Ele não tinha dela, ela não tinha dele, e seguiam-se a moda antiga
por correio e raros encontros, tão raros que agora nem encontros não
eram mais, e sim distância suprema, divindades em evaporação,
líquidos esvaindo-se na fuligem.
Num surto do destino, viu uma mulher de costas indo para a pista de embarque,
cabeças próximas ocultavam a solidão do ato. E nem uma
palavra, nem um passo, apenas a dúvida pela eternidade: "Seria mesmo
ela?" preferiu não ter certeza, viu a mulher afastar-se de costas,
o veludo vermelho esvoaçante acariciando os calcanhares de couro de cobra.

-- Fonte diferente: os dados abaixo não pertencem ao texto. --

(* ===== verification/SqlBackends.v ===== *)
(** * SqlBackends: the SQLite and PostgreSQL sessions meet the contract

    The laws of the drivers, the proof that both sessions meet
    [SqlSessionSpec], and the theorems about the repository on each back end. *)
From stdpp Require Import sorting.
From S2P Require Import Prelude Text Clock LinkJson Storage SqlRows SqlSessions SqlRepository.

(** ** Statements *)

(** A statement works, throws by itself, or meets a fault: then it has changed
    nothing, or everything it was to change. *)
Lemma execute_cases {Flag A} (sql : Stmt Flag A) (w : SqlWorld Flag) :
  let '(r, w') := execute sql w in
  goes_on w w' ∧
  ((∃ what b, sw_faults w (sw_tick w) = Some (what, b) ∧ r = inl what ∧
      (sw_links w' = sw_links w ∨ ∃ a, sql (sw_links w) = inr (a, sw_links w')) ∧ ¬ quiet w) ∨
   match sql (sw_links w) with
   | inl what => r = inl what ∧ sw_links w' = sw_links w
   | inr (a, db) => r = inr a ∧ sw_links w' = db
   end).
Proof.
  unfold execute. destruct (sw_faults w (sw_tick w)) as [[what b]|] eqn:Ef.
  - assert (Hq : ¬ quiet w) by (intros Hq; rewrite Hq in Ef by lia; done).
    destruct b, (sql (sw_links w)) as [what'|[a db]]; (split; [split; cbn; [done|lia]|]);
      left; eexists _, _; split_and!; eauto.
  - destruct (sql (sw_links w)) as [what|[a db]]; (split; [split; cbn; [done|lia]|]; by right).
Qed.

(** A statement that only reads. *)
Lemma execute_reads {Flag A} (sql : Stmt Flag A) (w : SqlWorld Flag) :
  (∀ a db, sql (sw_links w) = inr (a, db) → db = sw_links w) →
  let '(r, w') := execute sql w in
  goes_on w w' ∧ sw_links w' = sw_links w ∧
  ((∃ what b, sw_faults w (sw_tick w) = Some (what, b) ∧ r = inl what ∧ ¬ quiet w) ∨
   r = match sql (sw_links w) with inl what => inl what | inr (a, _) => inr a end).
Proof.
  intros Hread. pose proof (execute_cases sql w) as He. destruct (execute sql w) as [r w'].
  destruct He as [Hg [(what & b & Hf & -> & Hl & Hq)|He]]; (split; [done|]).
  - split; [|left; by eauto]. destruct Hl as [Hl|[a Ha]]; [done|by eapply Hread].
  - destruct (sql (sw_links w)) as [what|[a db]]; destruct He as [-> Hl]; (split; [|by right]); [done|].
    rewrite Hl. by eapply Hread.
Qed.

(** The statements of the reads. *)
Lemma on_links_reads {Flag A} `{SqlDriver Flag} (f : gmap str (LinksRow Flag) → str + A) db a db' :
  on_links (fun links => match f links with inl what => inl what | inr a => inr (a, links) end) db = inr (a, db') → db' = db.
Proof. unfold on_links. destruct db as [links|]; [|done]. destruct (f links); [done|]. by intros [= _ <-]. Qed.

Lemma select_row_reads {Flag} `{SqlDriver Flag} cells key db a db' : select_row cells key db = inr (a, db') → db' = db.
Proof. exact (on_links_reads (fun links => inr _) db a db'). Qed.

Lemma count_rows_reads {Flag} `{SqlDriver Flag} key db a db' : count_rows key db = inr (a, db') → db' = db.
Proof. exact (on_links_reads (fun links => inr _) db a db'). Qed.

(** ** Records and rows *)
Section rows.
Context {Flag T : Type} `{PropertyTreeLaws T} (fits : Z → Prop) (flag : bool → Flag).

Lemma ToUpdateRow_inv r row :
  plain_payload (lr_id r) (lr_attributes r) → ToUpdateRow (T := T) r = Some row →
  ∃ text, SerializePayload (T := T) (lr_id r) (lr_attributes r) = Some text ∧
    DeserializePayload (T := T) text = Some (lr_id r, lr_attributes r) ∧
    row = mkSqlRow (Some (lr_id r)) (Some (lr_short_code r)) (Some (lr_target_url r))
            (Some (ToEpochSeconds (lr_created_at r))) (Some (ToEpochSeconds (lr_updated_at r)))
            (ToEpochSeconds <$> lr_expires_at r) (Some (if lr_is_active r then 1 else 0)%Z) (lr_owner r) (Some text).
Proof.
  intros Hp. destruct (payload_roundtrip _ _ Hp) as (text & Ht & Hd). unfold ToUpdateRow. rewrite Ht. cbn.
  intros [= <-]. by exists text.
Qed.

Lemma use_indicator {A} (zero : A) o : use (ToSociIndicator zero o) = o.
Proof. by destruct o. Qed.

(** The row an insertion writes. *)
Lemma row_holds_stored r text id :
  storable fits r → DeserializePayload (T := T) text = Some (lr_id r, lr_attributes r) →
  row_holds (T := T) fits flag (lr_short_code r)
    (mkLinksRow id (lr_target_url r) (ToEpochSeconds (lr_created_at r)) (ToEpochSeconds (lr_updated_at r))
       (ToEpochSeconds <$> lr_expires_at r) (flag (lr_is_active r)) (lr_owner r) (Some text)) (stored r).
Proof.
  intros (Hp & Hc & Hu & He) Hd. split; cbn; [| done | by exists text |].
  - split_and!; [done..|]. intros v Hv. destruct (lr_expires_at r) as [x|]; simplify_eq/=. by apply He.
  - unfold stored. f_equal. by destruct (lr_expires_at r).
Qed.

(** The row an update writes. *)
Lemma row_holds_restamped r text row old :
  storable fits r → DeserializePayload (T := T) text = Some (lr_id r, lr_attributes r) →
  row_holds (T := T) fits flag (lr_short_code r) row old →
  row_holds (T := T) fits flag (lr_short_code r)
    (mkLinksRow (c_id row) (lr_target_url r) (c_created_at row) (ToEpochSeconds (lr_updated_at r))
       (ToEpochSeconds <$> lr_expires_at r) (flag (lr_is_active r)) (lr_owner r) (Some text)) (restamped old r).
Proof.
  intros (Hp & Hc & Hu & He) Hd Hold. split; cbn; [| done | by exists text |].
  - split_and!; [by destruct Hold as [(? & _)]|done|]. intros v Hv.
    destruct (lr_expires_at r) as [x|]; simplify_eq/=. by apply He.
  - unfold restamped. f_equal; [by rewrite (rh_record _ _ _ _ _ Hold)|by destruct (lr_expires_at r)].
Qed.

Lemma holds_links w t links :
  sw_links w = Some links → holds (T := T) fits flag w t →
  ∀ key, option_Forall2 (row_holds (T := T) fits flag key) (links !! key) (t !! key).
Proof. intros Hl [_ (links' & Hl' & Hh)]. rewrite Hl in Hl'. by injection Hl' as <-. Qed.

Lemma holds_insert w w' t links row r key :
  holds (T := T) fits flag w t → sw_links w = Some links → goes_on w w' → sw_links w' = Some (<[key := row]> links) →
  row_holds (T := T) fits flag key row r → holds (T := T) fits flag w' (<[key := r]> t).
Proof.
  intros Hh Hl Hg Hl' Hr. split; [eapply driver_messages_goes_on; [done|apply Hh]|].
  eexists. split; [done|]. intros k. destruct (decide (k = key)) as [->|Hk].
  - rewrite !lookup_insert_eq. by constructor.
  - rewrite !lookup_insert_ne by done. by eapply holds_links.
Qed.

Lemma holds_delete w w' t links key :
  holds (T := T) fits flag w t → sw_links w = Some links → goes_on w w' → sw_links w' = Some (delete key links) →
  holds (T := T) fits flag w' (delete key t).
Proof.
  intros Hh Hl Hg Hl'. split; [eapply driver_messages_goes_on; [done|apply Hh]|].
  eexists. split; [done|]. intros k. destruct (decide (k = key)) as [->|Hk].
  - rewrite !lookup_delete_eq. constructor.
  - rewrite !lookup_delete_ne by done. by eapply holds_links.
Qed.

Lemma holds_same w w' t :
  goes_on w w' → sw_links w' = sw_links w → holds (T := T) fits flag w t → holds (T := T) fits flag w' t.
Proof. intros Hg Hl [Hm Hh]. split; [by eapply driver_messages_goes_on|]. by rewrite Hl. Qed.

Lemma holds_lookup w t links key :
  holds (T := T) fits flag w t → sw_links w = Some links →
  match links !! key with
  | Some row => ∃ r, t !! key = Some r ∧ row_holds (T := T) fits flag key row r
  | None => t !! key = None
  end.
Proof.
  intros Hh Hl. pose proof (holds_links w t links Hl Hh key) as Hk. inversion Hk as [row r Hr E1 E2|E1 E2]; [by exists r|done].
Qed.
End rows.

(** ** Lists *)

(** [ORDER BY created_at]. *)
Definition sorts_rows {Flag} (order : list (str * LinksRow Flag) → list (str * LinksRow Flag)) : Prop :=
  ∀ l, order l ≡ₚ l ∧ Sorted (fun a b => c_created_at a.2 ≤ c_created_at b.2)%Z (order l).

Tudo o que bebera contraiu-se numa única lágrima longa e vitral,
estático admirou o pássaro de ferro ganhar aos poucos a plenitude
dos ares, ela lá dentro... Ela lá dentro? Talvez, talvez, quase
certo.
Antes de voltar a sua rotina parou num barzinho da moda, era perto do almoço,
pediu uma moça na caneca. Fumegante chegou, e a consumiu, sumiu... Os
legumes em ponto de brasa, o amarelo com conteúdo uniforme, o contraste
daqueles legumes coloridos fazendo festa no caldo picante. A cada gole, um jato
acalento de ternura em forma de mais calor, acolhedor... Como eram gostosas
as delícias quentes da vida, e tudo na vida, tudo naquele dia era quente
como seu coração, como seu sentimento.
Na recepção uma interrupção: um recado... "Uma
moça esteve um tempão esperando-o aqui, já foi embora,
faz uns quarenta e cinco minutos. Ela diz que cruzou com o senhor aqui na porta,
mas o senhor nem olhou pra ela, ela foi embora chorando, desiludida."
O familiar do sorriso daquela moça. Conseguiu ler no rosto da sua lembrança
cada letra das cartas. O arrependimento, a igual desilusão, o ódio
maior que todas as coisas, a certeza de um fim sem palavras.
Subiu rápido ao seu apartamento, precisava preparar cereja flambada,
algo fumegante para se conter, algo no limite do calor para sobreviver.